Collected data entries:
^^^^^^^^
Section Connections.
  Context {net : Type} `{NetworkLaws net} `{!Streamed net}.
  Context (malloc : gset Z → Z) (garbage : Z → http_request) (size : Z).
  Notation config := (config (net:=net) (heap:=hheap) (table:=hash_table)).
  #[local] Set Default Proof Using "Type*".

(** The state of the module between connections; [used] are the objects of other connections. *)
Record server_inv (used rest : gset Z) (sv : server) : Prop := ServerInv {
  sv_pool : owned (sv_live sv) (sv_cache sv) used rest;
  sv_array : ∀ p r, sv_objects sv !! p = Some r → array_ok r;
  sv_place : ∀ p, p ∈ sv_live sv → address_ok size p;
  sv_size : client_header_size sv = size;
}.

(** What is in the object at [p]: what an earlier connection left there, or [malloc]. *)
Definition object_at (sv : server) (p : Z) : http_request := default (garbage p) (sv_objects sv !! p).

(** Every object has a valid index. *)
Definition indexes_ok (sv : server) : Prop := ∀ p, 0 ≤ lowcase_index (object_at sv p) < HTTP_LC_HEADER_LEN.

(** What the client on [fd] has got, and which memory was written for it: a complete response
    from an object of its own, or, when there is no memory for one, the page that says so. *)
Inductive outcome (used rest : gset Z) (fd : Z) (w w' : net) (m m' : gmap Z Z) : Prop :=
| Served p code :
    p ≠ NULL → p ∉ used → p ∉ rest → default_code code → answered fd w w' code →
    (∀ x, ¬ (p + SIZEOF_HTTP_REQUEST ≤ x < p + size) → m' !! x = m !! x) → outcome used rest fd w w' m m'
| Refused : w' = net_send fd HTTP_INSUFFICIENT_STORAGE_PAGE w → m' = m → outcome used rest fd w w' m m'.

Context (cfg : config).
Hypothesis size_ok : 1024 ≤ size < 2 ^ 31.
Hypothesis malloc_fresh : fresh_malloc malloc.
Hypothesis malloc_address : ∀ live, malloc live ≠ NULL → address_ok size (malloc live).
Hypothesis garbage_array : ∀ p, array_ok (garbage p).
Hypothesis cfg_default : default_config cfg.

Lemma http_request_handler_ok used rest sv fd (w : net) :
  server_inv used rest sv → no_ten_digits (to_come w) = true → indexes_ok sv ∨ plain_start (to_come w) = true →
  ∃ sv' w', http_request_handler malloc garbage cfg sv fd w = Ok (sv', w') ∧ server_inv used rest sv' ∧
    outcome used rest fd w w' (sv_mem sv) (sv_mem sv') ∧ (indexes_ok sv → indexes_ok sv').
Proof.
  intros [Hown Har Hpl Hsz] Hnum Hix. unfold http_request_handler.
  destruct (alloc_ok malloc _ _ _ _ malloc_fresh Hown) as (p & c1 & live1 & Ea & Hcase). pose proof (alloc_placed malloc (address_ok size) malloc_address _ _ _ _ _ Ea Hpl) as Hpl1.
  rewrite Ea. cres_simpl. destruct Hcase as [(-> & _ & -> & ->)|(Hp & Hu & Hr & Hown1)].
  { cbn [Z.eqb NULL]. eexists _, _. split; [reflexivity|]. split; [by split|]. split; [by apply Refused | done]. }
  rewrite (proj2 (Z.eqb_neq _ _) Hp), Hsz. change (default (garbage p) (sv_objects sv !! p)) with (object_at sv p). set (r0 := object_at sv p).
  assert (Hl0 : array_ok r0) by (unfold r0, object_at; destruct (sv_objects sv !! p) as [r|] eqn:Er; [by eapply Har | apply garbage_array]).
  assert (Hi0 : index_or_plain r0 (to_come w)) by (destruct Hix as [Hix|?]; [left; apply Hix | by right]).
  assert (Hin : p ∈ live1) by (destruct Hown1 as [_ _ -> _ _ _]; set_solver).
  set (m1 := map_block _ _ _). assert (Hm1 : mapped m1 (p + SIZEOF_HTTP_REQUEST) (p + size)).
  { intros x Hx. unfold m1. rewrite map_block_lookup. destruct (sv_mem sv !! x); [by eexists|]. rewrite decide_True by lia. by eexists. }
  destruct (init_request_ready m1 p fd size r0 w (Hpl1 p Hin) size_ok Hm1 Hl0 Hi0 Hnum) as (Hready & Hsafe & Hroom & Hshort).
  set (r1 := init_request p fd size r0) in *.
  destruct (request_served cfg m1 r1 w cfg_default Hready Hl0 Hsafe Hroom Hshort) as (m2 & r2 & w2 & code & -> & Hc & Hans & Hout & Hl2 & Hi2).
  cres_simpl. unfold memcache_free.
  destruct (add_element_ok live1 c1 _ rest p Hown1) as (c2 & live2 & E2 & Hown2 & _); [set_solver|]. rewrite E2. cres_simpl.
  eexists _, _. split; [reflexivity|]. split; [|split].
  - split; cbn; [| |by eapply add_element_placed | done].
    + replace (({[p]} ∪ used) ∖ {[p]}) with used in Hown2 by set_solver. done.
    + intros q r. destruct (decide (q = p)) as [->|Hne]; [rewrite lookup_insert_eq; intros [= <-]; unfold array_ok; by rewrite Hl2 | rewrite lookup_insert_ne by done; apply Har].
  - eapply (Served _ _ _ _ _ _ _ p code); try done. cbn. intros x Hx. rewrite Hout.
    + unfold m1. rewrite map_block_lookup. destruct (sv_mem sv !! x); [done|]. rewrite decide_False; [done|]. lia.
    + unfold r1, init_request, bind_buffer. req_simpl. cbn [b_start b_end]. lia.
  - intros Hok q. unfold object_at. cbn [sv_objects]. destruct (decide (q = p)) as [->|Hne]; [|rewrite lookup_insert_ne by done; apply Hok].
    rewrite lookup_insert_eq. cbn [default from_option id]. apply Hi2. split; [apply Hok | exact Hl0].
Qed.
^^^^^^^^
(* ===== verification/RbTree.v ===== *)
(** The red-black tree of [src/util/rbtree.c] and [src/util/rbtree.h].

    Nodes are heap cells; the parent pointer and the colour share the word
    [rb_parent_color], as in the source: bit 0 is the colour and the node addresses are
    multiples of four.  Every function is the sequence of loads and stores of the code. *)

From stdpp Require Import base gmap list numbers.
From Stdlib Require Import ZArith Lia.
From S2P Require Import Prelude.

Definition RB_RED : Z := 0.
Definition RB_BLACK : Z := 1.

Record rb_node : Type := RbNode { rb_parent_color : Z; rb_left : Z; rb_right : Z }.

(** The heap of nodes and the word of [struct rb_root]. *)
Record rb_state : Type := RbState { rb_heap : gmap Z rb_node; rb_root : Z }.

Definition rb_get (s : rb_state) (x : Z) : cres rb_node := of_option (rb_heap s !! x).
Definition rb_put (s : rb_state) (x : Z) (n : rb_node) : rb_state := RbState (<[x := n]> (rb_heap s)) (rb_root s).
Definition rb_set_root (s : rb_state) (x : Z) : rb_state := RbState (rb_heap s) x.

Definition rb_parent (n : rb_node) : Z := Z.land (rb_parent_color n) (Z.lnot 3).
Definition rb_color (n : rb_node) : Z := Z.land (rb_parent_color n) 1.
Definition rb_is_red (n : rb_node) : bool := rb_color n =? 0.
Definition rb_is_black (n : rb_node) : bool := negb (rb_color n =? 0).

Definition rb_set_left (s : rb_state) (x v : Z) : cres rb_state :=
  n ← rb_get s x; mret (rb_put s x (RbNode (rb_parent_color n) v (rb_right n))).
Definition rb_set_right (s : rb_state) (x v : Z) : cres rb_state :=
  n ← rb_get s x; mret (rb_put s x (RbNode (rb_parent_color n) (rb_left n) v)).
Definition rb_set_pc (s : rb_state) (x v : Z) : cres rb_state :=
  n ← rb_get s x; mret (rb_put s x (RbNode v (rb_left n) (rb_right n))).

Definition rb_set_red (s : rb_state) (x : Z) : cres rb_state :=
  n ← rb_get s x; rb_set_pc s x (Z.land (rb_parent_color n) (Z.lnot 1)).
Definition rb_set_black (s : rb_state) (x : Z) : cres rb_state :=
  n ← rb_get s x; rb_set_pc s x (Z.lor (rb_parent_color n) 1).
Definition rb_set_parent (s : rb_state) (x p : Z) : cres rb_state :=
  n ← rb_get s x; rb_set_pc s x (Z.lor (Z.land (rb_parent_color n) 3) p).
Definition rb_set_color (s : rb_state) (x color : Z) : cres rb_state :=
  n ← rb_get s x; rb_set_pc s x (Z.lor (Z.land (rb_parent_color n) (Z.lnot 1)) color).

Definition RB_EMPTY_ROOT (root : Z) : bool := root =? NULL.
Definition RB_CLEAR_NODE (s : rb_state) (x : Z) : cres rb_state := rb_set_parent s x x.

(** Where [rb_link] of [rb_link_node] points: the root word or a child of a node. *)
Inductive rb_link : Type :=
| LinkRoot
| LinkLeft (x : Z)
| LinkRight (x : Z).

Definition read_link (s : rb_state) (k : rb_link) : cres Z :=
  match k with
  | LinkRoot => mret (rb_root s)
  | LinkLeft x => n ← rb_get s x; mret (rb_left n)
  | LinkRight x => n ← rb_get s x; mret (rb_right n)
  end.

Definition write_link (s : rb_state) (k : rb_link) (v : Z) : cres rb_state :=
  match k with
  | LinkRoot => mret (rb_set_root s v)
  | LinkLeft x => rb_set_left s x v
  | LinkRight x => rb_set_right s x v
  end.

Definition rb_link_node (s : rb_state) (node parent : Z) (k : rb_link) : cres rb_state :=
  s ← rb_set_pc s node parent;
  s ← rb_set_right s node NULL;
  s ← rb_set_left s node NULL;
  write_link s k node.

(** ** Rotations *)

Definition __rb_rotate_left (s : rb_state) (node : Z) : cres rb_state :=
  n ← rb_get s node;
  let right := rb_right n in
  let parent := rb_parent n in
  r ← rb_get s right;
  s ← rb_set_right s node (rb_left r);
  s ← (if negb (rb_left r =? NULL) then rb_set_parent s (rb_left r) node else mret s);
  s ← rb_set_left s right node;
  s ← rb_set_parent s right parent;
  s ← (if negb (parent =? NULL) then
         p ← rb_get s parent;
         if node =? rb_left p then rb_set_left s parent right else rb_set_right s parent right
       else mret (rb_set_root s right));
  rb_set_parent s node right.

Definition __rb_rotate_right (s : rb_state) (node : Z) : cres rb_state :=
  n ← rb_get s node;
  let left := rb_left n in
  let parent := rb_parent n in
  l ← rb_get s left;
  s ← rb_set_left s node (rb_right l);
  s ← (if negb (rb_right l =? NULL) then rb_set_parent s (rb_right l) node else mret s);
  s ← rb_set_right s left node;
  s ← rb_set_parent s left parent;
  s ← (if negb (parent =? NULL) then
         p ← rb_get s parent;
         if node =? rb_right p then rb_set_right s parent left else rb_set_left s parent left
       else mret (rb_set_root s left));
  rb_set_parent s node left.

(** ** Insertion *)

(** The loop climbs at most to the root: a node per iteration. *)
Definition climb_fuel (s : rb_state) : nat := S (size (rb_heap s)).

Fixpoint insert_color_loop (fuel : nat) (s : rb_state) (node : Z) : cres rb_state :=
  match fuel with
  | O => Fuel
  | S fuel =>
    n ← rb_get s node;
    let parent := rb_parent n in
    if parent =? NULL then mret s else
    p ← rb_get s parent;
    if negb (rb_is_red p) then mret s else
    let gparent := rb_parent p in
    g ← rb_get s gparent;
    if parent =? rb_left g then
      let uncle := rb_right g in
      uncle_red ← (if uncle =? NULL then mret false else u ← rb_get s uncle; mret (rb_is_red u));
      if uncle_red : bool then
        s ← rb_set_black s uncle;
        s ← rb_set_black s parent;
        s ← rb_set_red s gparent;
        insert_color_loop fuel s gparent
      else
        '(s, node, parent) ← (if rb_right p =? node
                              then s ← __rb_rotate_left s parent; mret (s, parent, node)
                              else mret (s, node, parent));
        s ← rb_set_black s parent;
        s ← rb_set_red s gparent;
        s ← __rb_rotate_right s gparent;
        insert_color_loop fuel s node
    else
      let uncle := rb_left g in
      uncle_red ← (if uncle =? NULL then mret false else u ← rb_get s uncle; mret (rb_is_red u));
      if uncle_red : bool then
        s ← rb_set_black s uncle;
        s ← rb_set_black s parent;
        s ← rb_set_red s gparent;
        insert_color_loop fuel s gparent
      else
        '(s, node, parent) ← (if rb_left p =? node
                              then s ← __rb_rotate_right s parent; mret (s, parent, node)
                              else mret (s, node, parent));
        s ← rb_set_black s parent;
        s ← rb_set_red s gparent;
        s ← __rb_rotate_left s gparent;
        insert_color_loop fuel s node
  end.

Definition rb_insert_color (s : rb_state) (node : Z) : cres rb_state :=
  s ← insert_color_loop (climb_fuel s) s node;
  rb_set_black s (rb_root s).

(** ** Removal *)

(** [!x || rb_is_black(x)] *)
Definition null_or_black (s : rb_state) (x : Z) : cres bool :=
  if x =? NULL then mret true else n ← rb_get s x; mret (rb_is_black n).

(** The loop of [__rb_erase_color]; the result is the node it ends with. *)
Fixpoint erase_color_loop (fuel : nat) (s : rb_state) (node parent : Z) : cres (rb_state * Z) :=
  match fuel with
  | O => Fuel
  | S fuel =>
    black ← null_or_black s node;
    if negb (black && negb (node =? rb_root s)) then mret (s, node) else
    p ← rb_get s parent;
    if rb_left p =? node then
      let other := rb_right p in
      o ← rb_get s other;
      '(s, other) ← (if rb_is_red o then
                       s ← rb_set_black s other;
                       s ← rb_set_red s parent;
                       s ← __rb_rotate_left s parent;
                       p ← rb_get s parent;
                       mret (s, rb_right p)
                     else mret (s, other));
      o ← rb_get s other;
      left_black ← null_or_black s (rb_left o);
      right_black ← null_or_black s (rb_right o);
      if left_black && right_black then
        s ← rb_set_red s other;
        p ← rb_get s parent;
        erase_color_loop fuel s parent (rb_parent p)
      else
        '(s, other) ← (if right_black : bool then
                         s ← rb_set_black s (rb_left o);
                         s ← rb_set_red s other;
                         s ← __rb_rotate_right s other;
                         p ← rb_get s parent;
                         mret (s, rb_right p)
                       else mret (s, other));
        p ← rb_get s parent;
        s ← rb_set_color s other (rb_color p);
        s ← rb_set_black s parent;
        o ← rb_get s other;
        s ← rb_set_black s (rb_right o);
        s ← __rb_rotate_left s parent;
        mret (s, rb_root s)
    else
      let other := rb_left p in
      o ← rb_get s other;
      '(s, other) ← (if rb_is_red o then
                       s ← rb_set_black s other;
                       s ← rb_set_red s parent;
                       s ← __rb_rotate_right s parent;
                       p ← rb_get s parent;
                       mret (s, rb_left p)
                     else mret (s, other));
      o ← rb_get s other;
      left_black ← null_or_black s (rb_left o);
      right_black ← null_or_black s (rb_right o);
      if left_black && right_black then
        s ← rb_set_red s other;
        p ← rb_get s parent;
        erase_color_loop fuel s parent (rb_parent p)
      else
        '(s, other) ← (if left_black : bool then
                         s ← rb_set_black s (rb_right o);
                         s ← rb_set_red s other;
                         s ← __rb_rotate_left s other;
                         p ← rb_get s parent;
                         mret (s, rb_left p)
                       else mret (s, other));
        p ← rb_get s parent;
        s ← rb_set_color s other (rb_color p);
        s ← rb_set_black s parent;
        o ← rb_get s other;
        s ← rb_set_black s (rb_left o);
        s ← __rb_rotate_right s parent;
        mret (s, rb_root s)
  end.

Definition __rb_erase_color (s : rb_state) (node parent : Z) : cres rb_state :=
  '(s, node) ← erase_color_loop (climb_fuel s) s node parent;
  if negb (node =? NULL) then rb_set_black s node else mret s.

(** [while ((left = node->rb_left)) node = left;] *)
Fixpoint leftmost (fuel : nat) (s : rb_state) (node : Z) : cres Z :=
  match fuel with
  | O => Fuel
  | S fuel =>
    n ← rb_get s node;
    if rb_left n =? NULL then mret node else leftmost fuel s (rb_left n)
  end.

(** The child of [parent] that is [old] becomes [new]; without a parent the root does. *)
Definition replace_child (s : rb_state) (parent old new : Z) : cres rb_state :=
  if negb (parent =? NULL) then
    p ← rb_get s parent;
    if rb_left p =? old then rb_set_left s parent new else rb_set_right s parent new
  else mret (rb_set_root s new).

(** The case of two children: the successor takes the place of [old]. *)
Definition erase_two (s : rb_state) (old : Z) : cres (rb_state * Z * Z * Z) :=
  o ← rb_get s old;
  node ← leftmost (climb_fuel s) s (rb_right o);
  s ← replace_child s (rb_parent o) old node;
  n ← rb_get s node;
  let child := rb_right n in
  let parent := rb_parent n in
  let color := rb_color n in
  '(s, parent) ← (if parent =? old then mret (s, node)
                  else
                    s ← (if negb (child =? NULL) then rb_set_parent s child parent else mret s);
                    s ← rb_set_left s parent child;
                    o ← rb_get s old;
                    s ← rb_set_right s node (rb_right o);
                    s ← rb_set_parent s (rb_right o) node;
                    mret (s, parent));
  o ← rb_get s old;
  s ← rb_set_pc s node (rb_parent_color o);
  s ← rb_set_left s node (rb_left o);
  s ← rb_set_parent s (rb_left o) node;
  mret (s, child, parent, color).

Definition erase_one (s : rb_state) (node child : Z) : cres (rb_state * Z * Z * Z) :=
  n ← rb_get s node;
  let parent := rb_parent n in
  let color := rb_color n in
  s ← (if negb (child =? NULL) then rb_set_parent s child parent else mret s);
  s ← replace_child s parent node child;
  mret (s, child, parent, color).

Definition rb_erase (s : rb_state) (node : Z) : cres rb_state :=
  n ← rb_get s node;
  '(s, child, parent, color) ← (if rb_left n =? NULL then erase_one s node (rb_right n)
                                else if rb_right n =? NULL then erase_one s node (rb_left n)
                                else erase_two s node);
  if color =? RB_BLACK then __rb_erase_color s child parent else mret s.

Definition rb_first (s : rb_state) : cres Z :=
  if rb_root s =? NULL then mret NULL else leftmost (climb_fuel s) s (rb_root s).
^^^^^^^^
Your instructions
Report every line of the data above that contains the string "gset" by copying it in full.

Your solution
  Context (malloc : gset Z → Z) (garbage : Z → http_request) (size : Z).
Record server_inv (used rest : gset Z) (sv : server) : Prop := ServerInv {
Inductive outcome (used rest : gset Z) (fd : Z) (w w' : net) (m m' : gmap Z Z) : Prop :=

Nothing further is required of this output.